Article 29 of the Constitutive Act of the African Union (ratified July 11, 2000), states:

  1. Any African State may, at any time after the entry into force of this Act, notify the Chairman of the Commission of its intention to accede to this Act and to be admitted as a member of the Union.
  2. The Chairman of the Commission shall, upon receipt of such notification, transmit copies thereof to all Member States. Admission shall be decided by a simple majority of the Member States. The decision of each Member State shall be transmitted to the Chairman of the Commission who shall, upon receipt of the required number of votes, communicate the decision to the State concerned.

The following two articles discuss the suspension and cessation of membership:

Governments which shall come to power through unconstitutional means shall not be allowed to participate in the activities of the Union.

and

  1. Any State which desires to renounce its membership shall forward a written notification to the Chairman of the Commission, who shall inform Member States thereof.
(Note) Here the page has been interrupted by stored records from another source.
Lemma GameItem_max_players :
  fields GameItem !! "max_players" = Some (int_field POS_INT_PROCESSOR VNone).
Proof. reflexivity. Qed.

Local Abbreviation fed_once :=
  (Loaders.fed_once GameItem default_input_processor default_output_processor).

(** The values that one [add_value] collects for a field fed [value]. *)
Local Abbreviation collected_of value :=
  (if truthy (POS_INT_PROCESSOR (VList (arg_to_iter value)))
   then Some (arg_to_iter (POS_INT_PROCESSOR (VList (arg_to_iter value))))
   else None).

(** Feeding [None] to [min_players] or [max_players] collects nothing. *)
Lemma fed_once_none :
  fed_once "min_players" VNone = Ok None /\ fed_once "max_players" VNone = Ok None.
Proof.
  unfold Loaders.fed_once. rewrite GameItem_min_players, GameItem_max_players.
  change (default default_input_processor
            (input_processor (int_field POS_INT_PROCESSOR VNone)))
    with POS_INT_PROCESSOR.
  cbn [arg_to_iter]. unfold POS_INT_PROCESSOR. rewrite MapCompose_nil.
  split; reflexivity.
Qed.

Lemma add_value_players_other field_name value (ldr ldr' : ItemLoader) lo hi :
  add_value field_name value ldr = Ok ldr' ->
  field_name <> "min_players" -> field_name <> "max_players" ->
  players_collected lo hi ldr -> players_collected lo hi ldr'.
Proof.
  intros Hadd Hmin Hmax [Hi [Hnd [Hlo Hhi]]].
  destruct (add_value_collected GameItem default_input_processor _ _ _ _ Hadd)
    as [Hi' [_ [Hnd' [Hc _]]]].
  split; [congruence|]. split; [auto|]. split.
  - rewrite Hc by congruence. exact Hlo.
  - rewrite Hc by congruence. exact Hhi.
Qed.

Lemma add_value_min_players value (ldr ldr' : ItemLoader) hi :
  add_value "min_players" value ldr = Ok ldr' ->
  players_collected None hi ldr -> players_collected (collected_of value) hi ldr'.
Proof.
  intros Hadd [Hi [Hnd [Hlo Hhi]]].
  destruct (add_value_collected GameItem default_input_processor _ _ _ _ Hadd)
    as [Hi' [_ [Hnd' [Hc [f [Hf Hsame]]]]]].
  rewrite GameItem_min_players in Hf. injection Hf as <-.
  split; [congruence|]. split; [auto|]. split.
  - rewrite Hsame, Hlo. reflexivity.
  - rewrite Hc by discriminate. exact Hhi.
Qed.

Lemma add_value_max_players value (ldr ldr' : ItemLoader) lo :
  add_value "max_players" value ldr = Ok ldr' ->
  players_collected lo None ldr -> players_collected lo (collected_of value) ldr'.
Proof.
  intros Hadd [Hi [Hnd [Hlo Hhi]]].
  destruct (add_value_collected GameItem default_input_processor _ _ _ _ Hadd)
    as [Hi' [_ [Hnd' [Hc [f [Hf Hsame]]]]]].
  rewrite GameItem_max_players in Hf. injection Hf as <-.
  split; [congruence|]. split; [auto|]. split.
  - rewrite Hc by discriminate. exact Hlo.
  - rewrite Hsame, Hhi. reflexivity.
Qed.
Lemma split_on_cons_other (sep c : ascii) (s : string) :
  c <> sep ->
  exists w ws, split_on sep s = w :: ws /\ split_on sep (String c s) = String c w :: ws.
Proof.
  intros Hne. cbn [split_on].
  apply Ascii.eqb_neq in Hne. rewrite Hne.
  destruct (split_on sep s) as [|w ws] eqn:E.
  - exfalso. exact (split_on_not_nil sep s E).
  - exists w, ws. split; reflexivity.
Qed.

Lemma last_cons_not_nil {A : Type} (x d : A) (l : list A) :
  l <> [] -> last (x :: l) d = last l d.
Proof. destruct l; [congruence | reflexivity]. Qed.

Lemma last_in_list {A : Type} (l : list A) (d : A) : l <> [] -> In (last l d) l.
Proof.
  induction l as [|x l IH]; [congruence|]. intros _.
  destruct l as [|y l]; [left; reflexivity|].
  right. apply IH. discriminate.
Qed.

(** No component of a split holds the separator. *)
Lemma split_on_components_free (sep : ascii) (s : string) :
  Forall (fun w => ~ In sep (list_ascii_of_string w)) (split_on sep s).
Proof.
  induction s as [|c s IH].
  - constructor; [intros [] | constructor].
  - destruct (ascii_dec c sep) as [->|Hne].
    + rewrite split_on_cons_sep. constructor; [intros [] | exact IH].
    + destruct (split_on_cons_other sep c s Hne) as (w & ws & E & E').
      rewrite E'. rewrite E in IH. inversion IH as [|? ? Hw Hws]; subst.
      constructor; [|exact Hws].
      cbn [list_ascii_of_string In]. intros [H|H]; [congruence | exact (Hw H)].
Qed.

(** Joining the components with the separator gives the string back. *)
Lemma concat_split_on (sep : ascii) (s : string) :
  String.concat (String sep EmptyString) (split_on sep s) = s.
Proof.
  induction s as [|c s IH]; [reflexivity|].
  destruct (ascii_dec c sep) as [->|Hne].
  - rewrite split_on_cons_sep.
    destruct (split_on sep s) as [|w ws] eqn:E;
      [exfalso; exact (split_on_not_nil sep s E)|].
    change (String.concat (String sep EmptyString) (EmptyString :: w :: ws))
      with (String sep (String.concat (String sep EmptyString) (w :: ws))).
    rewrite IH. reflexivity.
  - destruct (split_on_cons_other sep c s Hne) as (w & ws & E & E').
    rewrite E'. rewrite E in IH.
    destruct ws as [|w' ws].
    + cbn [String.concat] in *. rewrite IH. reflexivity.
    + change (String.concat (String sep EmptyString) (String c w :: w' :: ws))
        with (String c (String.concat (String sep EmptyString) (w :: w' :: ws))).
      rewrite IH. reflexivity.
Qed.

Lemma concat_ends_with_last (sep : string) (l : list string) :
  l <> [] -> exists p, String.concat sep l = (p ++ last l EmptyString)%string.
Proof.
  induction l as [|x l IH]; [congruence|]. intros _.
  destruct l as [|y l].
  - exists EmptyString. reflexivity.
  - destruct IH as [p Hp]; [discriminate|].
    exists (x ++ sep ++ p)%string.
    change (String.concat sep (x :: y :: l))
      with (x ++ sep ++ String.concat sep (y :: l))%string.
    rewrite Hp, !append_assoc.
    reflexivity.
Qed.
At the end of one year from the date of such notification, if not withdrawn, the Act shall cease to apply with respect to the renouncing State, which shall thereby cease to belong to the Union.
  2. During the period of one year referred to in paragraph 1 of this Article, any Member State wishing to withdraw from the Union shall comply with the provisions of this Act and shall be bound to discharge its obligations under this Act up to the date of its withdrawal.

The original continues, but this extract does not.